Capacitor body dimensions: L dimension 1.75 mm, W dimension 0.85 mm, T dimension 0.85 mm
t1: 780 μm
t2: 40 μm
t3: 40 μm
t2 / t1: 0.05
t3 / t1: 0.05
w2: 100 μm
w3: 100 μm
Number of ceramic parts: 345 Capacitance: 10 μF

Example 4
A capacitor mounting structure was produced in the same manner as in Comparative Example 4 except that the following conditions were satisfied, and the sound pressure level of the squeal was measured. The results are shown in Table 1.

t1: 780 μm
t2: 55 μm
t3: 55 μm
t2 / t1: 0.07
t3 / t1: 0.07

(Example 5)
A capacitor mounting structure was produced in the same manner as in Comparative Example 4 except that the following conditions were satisfied, and the sound pressure level of the squeal was measured. The results are shown in Table 1.

t1: 780 μm
t2: 80 μm
t3: 80 μm
t2 / t1: 0.1
t3 / t1: 0.1

(Example 6)
A capacitor mounting structure was produced in the same manner as in Comparative Example 4 except that the following conditions were satisfied, and the sound pressure level of the squeal was measured. The results are shown in Table 1.

t1: 780 μm
t2: 120 μm
t3: 120 μm
t2 / t1: 0.15
t3 / t1: 0.15

(Example 7)
A capacitor mounting structure was produced in the same manner as in Comparative Example 4 except that the following conditions were satisfied, and the sound pressure level of the squeal was measured. The results are shown in Table 1.

t1: 780 μm
t2: 155 μm
t3: 155 μm
t2 / t1: 0.2
t3 / t1: 0.2

  From the results shown in Table 1, it can be seen that the sound pressure can be reduced to 60 dB or less by setting t2 / t1 and t3 / t1 to 0.07 or more. Further, it can be seen that by setting t2 / t1 and t3 / t1 to 0.15 or more, the sound pressure is reduced to half that of 60 dB, that is, 54 dB or less, which is −6 dB.

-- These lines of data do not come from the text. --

(* ===== verification/Txn.v ===== *)
(** * The transaction manager: [transaction/transaction_manager.cpp]

    [TransactionManager::begin], [commit], [abort] and
    [rollback_writeRecord] over a state that holds what they touch: the
    catalog and the open heap and index files of [SmManager] ([db_],
    [fhs_], [ihs_]), the lock manager, the log manager and the global
    transaction table.  The write set and lock set of a transaction are
    passed in and handed back, as the pointer [txn] is shared with the
    caller.  Heap calls made by the rollback run outside a transaction
    ([nullptr] context); index calls run the B+ tree of [IxTree] with
    the comparator of the index's key schema.  The theorems show that
    [abort] undoes the write set (the records of the table are those
    before the transaction's first write) and that [commit] and [abort]
    release exactly the transaction's locks. *)

From Stdlib Require Import ZArith Lia Strings.String.
From stdpp Require Import base list gmap sets.
From S2P Require Import Prelude Log Lock Key Meta IxNode IxTree Heap HeapInv.

Open Scope Z_scope.
Open Scope rmdb_scope.

(** Failures of the calls: those of the heap, the index and the catalog,
    a null file handle ([fhs_[name]] of an unknown table), a missing
    index handle ([ihs_.at]) and a failed [assert]. *)
Inductive TxnErr :=
| TxnHeapErr (e : HeapErr)
| TxnIxErr (e : TreeErr)
| TxnMetaErr (e : MetaErr)
| NullFileHandle (tab : string)
| IndexHandleOutOfRange (name : string)
| TxnAssertFailed.

(** The state the transaction manager reads and writes. *)
Record TxnMgr := mkTxnMgr {
  db_ : DbMeta;
  fhs_ : gmap string RmFileHandle;
  ihs_ : gmap string (IxIndexHandle bytes);
  lock_manager_ : LockManager;
  log_manager_ : LogManager;
  txn_map : gmap Z Transaction;
  next_txn_id_ : Z
}.

Definition set_fhs (s : TxnMgr) (m : gmap string RmFileHandle) : TxnMgr :=
  mkTxnMgr (db_ s) m (ihs_ s) (lock_manager_ s) (log_manager_ s) (txn_map s) (next_txn_id_ s).
Definition set_ihs (s : TxnMgr) (m : gmap string (IxIndexHandle bytes)) : TxnMgr :=
  mkTxnMgr (db_ s) (fhs_ s) m (lock_manager_ s) (log_manager_ s) (txn_map s) (next_txn_id_ s).
Definition set_lock (s : TxnMgr) (lm : LockManager) : TxnMgr :=
  mkTxnMgr (db_ s) (fhs_ s) (ihs_ s) lm (log_manager_ s) (txn_map s) (next_txn_id_ s).
Definition set_log (s : TxnMgr) (lg : LogManager) : TxnMgr :=
  mkTxnMgr (db_ s) (fhs_ s) (ihs_ s) (lock_manager_ s) lg (txn_map s) (next_txn_id_ s).

Definition txnM (A : Type) := stM TxnMgr TxnErr A.

Definition modify_log (g : LogManager -> LogManager) : txnM unit :=
  modify (fun s => set_log s (g (log_manager_ s))).
(** C18: On a table without indexes, with a well-formed heap file, a
    transaction in its growing phase that runs alone, and distinct
    stored rids, [DeleteExecutor::Next] succeeds (returning [nullptr]):
    the file keeps the heap invariant and loses exactly the records at
    those rids; the write set ends with their DELETE entries, holding
    the deleted records, in the order of the rids; the lock table keeps
    its invariant, and the transaction holds the table in IX and every
    record in X for one rid, the table in X for more, and still runs
    alone. *)
Theorem delete_next_spec fuel c tab_name conds rids st f :
  delete_new c tab_name conds rids = Ok st -> indexes (del_tab st) = [] ->
  fhs_ (ec_sys c) !! tab_name = Some f -> heap_inv f ->
  NoDup rids -> Forall (fun rid => is_Some (records f rid)) rids ->
  txn_state (ec_txn c) = GROWING -> alone (lock_manager_ (ec_sys c)) (txn_id (ec_txn c)) ->
  lock_inv (lock_manager_ (ec_sys c)) ->
  exists f' c', del_Next fuel (c, st) = (Ok None, (c', st)) /\ heap_inv f' /\
    fhs_ (ec_sys c') = <[tab_name := f']> (fhs_ (ec_sys c)) /\
    (forall x, records f' x = if decide (x ∈ rids) then None else records f x) /\
    ec_ws c' = ec_ws c ++ ((fun rid => mkWriteRecord DELETE_TUPLE (rm_file_name_ f) rid (default [] (records f rid))) <$> rids) /\
    alone (lock_manager_ (ec_sys c')) (txn_id (ec_txn c)) /\ lock_inv (lock_manager_ (ec_sys c')) /\
    ((length rids = 1)%nat ->
       holds (lock_manager_ (ec_sys c')) (txn_id (ec_txn c)) (table_lock_id (rm_fd_ f)) INTENTION_EXCLUSIVE /\
       Forall (fun rid => holds (lock_manager_ (ec_sys c')) (txn_id (ec_txn c)) (record_lock_id (rm_fd_ f) rid) EXLUCSIVE) rids) /\
    ((1 < length rids)%nat ->
       holds (lock_manager_ (ec_sys c')) (txn_id (ec_txn c)) (table_lock_id (rm_fd_ f)) EXLUCSIVE).
Proof.
  intros Hnew Hix Hf Hinv Hnd Hst Hs Ha Hli.
  destruct (delete_new_ok _ _ _ _ _ Hnew) as [tab ->]. cbn in Hix.
  destruct (table_lock_for_alone (St := DeleteSt) (length rids) (rm_fd_ f) c (mkDeleteSt tab conds rids tab_name) Hs Ha)
    as (lm & t & Hl & Ha1 & Hid1 & Hs1 & Hfr0 & HIX & HX).
  set (c1 := mkExecCtx (set_lock (ec_sys c) lm) t (ec_ws c)) in Hl.
  destruct (delete_loop_run fuel tab tab_name (negb (1 <? length rids)%nat) rids c1 (mkDeleteSt tab conds rids tab_name) f
              Hix Hf Hinv Hnd Hst Hs1 ltac:(cbn; by rewrite Hid1))
    as (f' & c' & Hrun & Hinv' & Hfhs & Hrec & Hws & Ha' & _ & Hid' & Hfr & Hrl).
  exists f', c'. cbn in Hfhs, Hws, Ha', Hfr, Hrl. rewrite Hid1 in Ha', Hrl.
  pose proof (table_not_record (rm_fd_ f) (rm_fd_ f) rids) as Hnr.
  split_and!; try done.
  2:{ exact (proj1 Hfr (proj1 Hfr0 Hli)). }
  2:{ intros Hn. split; [exact (holds_frame _ _ _ _ _ _ Hfr Hnr (HIX Hn Hli))|].
      apply Hrl; [by rewrite Hn|exact (proj1 Hfr0 Hli)]. }
  2:{ intros Hn. exact (holds_frame _ _ _ _ _ _ Hfr Hnr (HX Hn Hli)). }
  unfold del_Next. rewrite bindM_ok with (s' := (c, mkDeleteSt tab conds rids tab_name)) (a := mkDeleteSt tab conds rids tab_name)
    by reflexivity.
  rewrite (bindM_ok _ _ _ _ _ (file_of_run _ _ _ f Hf)), (bindM_ok _ _ _ _ _ Hl). cbn [del_rids del_tab del_tab_name].
  by rewrite (bindM_ok _ _ _ _ _ Hrun).
Qed.
(** * gollo: a concurrent weather aggregator (main.go)

    The program asks three weather services for the temperature of a city,
    each in a goroutine of its own, and averages what comes back.  This file
    embeds main.go in Rocq and proves what the aggregation, the adapters and
    the constructor do.

    - float64 is Rocq's primitive binary64 [float]; sums and the final
      division are the IEEE operations, in the order the code performs them.
    - encoding/json is modelled on parsed documents ([json]): the decoders
      below follow Unmarshal on the struct shapes main.go declares.  How a
      struct field is matched against an object key is a parameter
      ([key_matches]), as are net/http ([get]), os.Open ([open]) and
      strconv.FormatFloat ([formatFloat]).
    - goroutines and channels are a transition system: a [state] holds the two
      buffered channels, the goroutines and the position of the calling
      goroutine; a scheduler picks the next [action]; [step] is the effect of
      an action and [exec] runs a schedule.  Time is counted in milliseconds
      spent waiting inside [select]. *)

From Stdlib Require Import ZArith Floats Uint63 Lia.
From stdpp Require Import base option list sets strings.
(** * availability-calendar: the clear-and-mirror script, embedded in Rocq

    [script.py] talks to a calendar provider through three remote calls
    (list, delete, insert).  The script itself is embedded function by
    function over a small exception-and-state monad; the provider, which is
    not part of the repository, is a state threaded through that monad and
    parameterised by what the script cannot observe (its window filter, its
    ordering and its identifier supply). *)

From Stdlib Require Import String Ascii ZArith Lia.
From stdpp Require Import base option list gmap strings.

Set Warnings "-register-all".
Open Scope string_scope.
Open Scope list_scope.

(** ** Python values

    Events are JSON objects that the client library hands over as Python
    dictionaries, so a dictionary is a finite map from keys to values. *)

Inductive value :=
| VNone
| VStr (s : string)
| VBool (b : bool)
| VInt (n : Z)
| VList (l : list value)
| VDict (d : gmap string value).

Abbreviation Event := (gmap string value).

(** The exceptions the script can meet: [HttpError] is what a failed remote
    call raises, the others come from Python's own operations. *)
Inductive exn :=
| HttpError
| KeyError (key : string)
| AttributeError
| TypeError.

Inductive result (A : Type) :=
| Return (a : A)
| Raise (e : exn).
Arguments Return {A} a.
Arguments Raise {A} e.

Module Py.

(** [d[k]] *)
Definition subscript (d : Event) (k : string) : result value :=
  match d !! k with
  | Some v => Return v
  | None => Raise (KeyError k)
  end.

(** [v.get(k, dflt)]; only dictionaries have a [get] attribute. *)
Definition get (v : value) (k : string) (dflt : value) : result value :=
  match v with
  | VDict d => Return (default dflt (d !! k))
  | _ => Raise AttributeError
  end.

(** [a <= b] and [a >= b] where one side is known to be a [str]: strings
    compare lexicographically, anything else against a string is a
    [TypeError]. *)
Definition le (a b : value) : result bool :=
  match a, b with
  | VStr x, VStr y => Return (String.leb x y)
  | _, _ => Raise TypeError
  end.

Definition ge (a b : value) : result bool :=
  match a, b with
  | VStr x, VStr y => Return (String.leb y x)
  | _, _ => Raise TypeError
  end.

(** [v != s] against a string literal: equal only to that very string. *)
Definition ne_str (v : value) (s : string) : bool :=
  match v with
  | VStr t => negb (String.eqb t s)
  | _ => true
  end.

End Py.

(** [event[k].get("dateTime", event[k].get("date"))], the expression both
    sweeps use for [k = "start"] and [k = "end"]. *)
Definition dateTime_or_date (event : Event) (k : string) : result value :=
  match Py.subscript event k with
  | Raise e => Raise e
  | Return field =>
      match Py.get field "date" VNone with
      | Raise e => Raise e
      | Return fallback => Py.get field "dateTime" fallback
      end
  end.

(** The pair of inputs a sweep extracts from an event, when both exist. *)
Definition interval (event : Event) : option (value * value) :=
  match dateTime_or_date event "start", dateTime_or_date event "end" with
  | Return a, Return b => Some (a, b)
  | _, _ => None
  end.

(** The times of an event, read off its raw fields in the words of the
    data model: the start and the end are each a precise timestamp
    ([dateTime]) or, when there is none, an all-day [date]; [VNone] where
    neither is there. *)
Definition raw (e : Event) (k f : string) : option value :=
  match e !! k with
  | Some (VDict d) => d !! f
  | _ => None
  end.

Definition time_of (e : Event) (k : string) : value :=
  match raw e k "dateTime" with
  | Some v => v
  | None => default VNone (raw e k "date")
  end.

Definition times (e : Event) : value * value :=
  (time_of e "start", time_of e "end").

(** The two [dateTime] values an event carries, whatever else it holds. *)
Definition carried (e : Event) : value * value :=
  (default VNone (raw e "start" "dateTime"),
   default VNone (raw e "end" "dateTime")).

(** [event.get("transparency", default) != "transparent"], the default
    being the empty string. *)
Definition busy (event : Event) : bool :=
  Py.ne_str (default (VStr EmptyString) (event !! "transparency"))
    "transparent".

1: Capacitor 2: Taping electronic component series 3: Mounting structure 10: Capacitor body 10a: First main surface 10b: Second main surface 10c: First side surface 10d: Second side surface 10e: First end surface 10f: second end face 10g: ceramic part 11: first internal electrode 12: second internal electrode 13: first external electrode 14: second external electrode 20: tape 21: carrier tape 21a: recess 22: Cover tape 30: mounting substrate A1: first area A2: second area A3: third area

Claims (1)

First and second main surfaces extending along the length direction and the width direction, first and second side surfaces extending along the length direction and the thickness direction, and first extending along the width direction and the thickness direction And a capacitor body having a second end surface;
First and second internal electrodes provided in the capacitor body and facing each other with a ceramic portion interposed therebetween;
With
The ceramic part includes a ferroelectric ceramic,
Of the capacitor body, the dimension along the thickness direction of the first region where the first and second internal electrodes are provided is t1,
Of the capacitor main body, the dimension along the thickness direction of the second region located closer to the first main surface than the first region is t2,
Of the capacitor body, when the dimension along the thickness direction of the third region located on the second main surface side of the first region is t3,
A capacitor in which t2 / t1> 0.07 and t3 / t1> 0.07 are satisfied.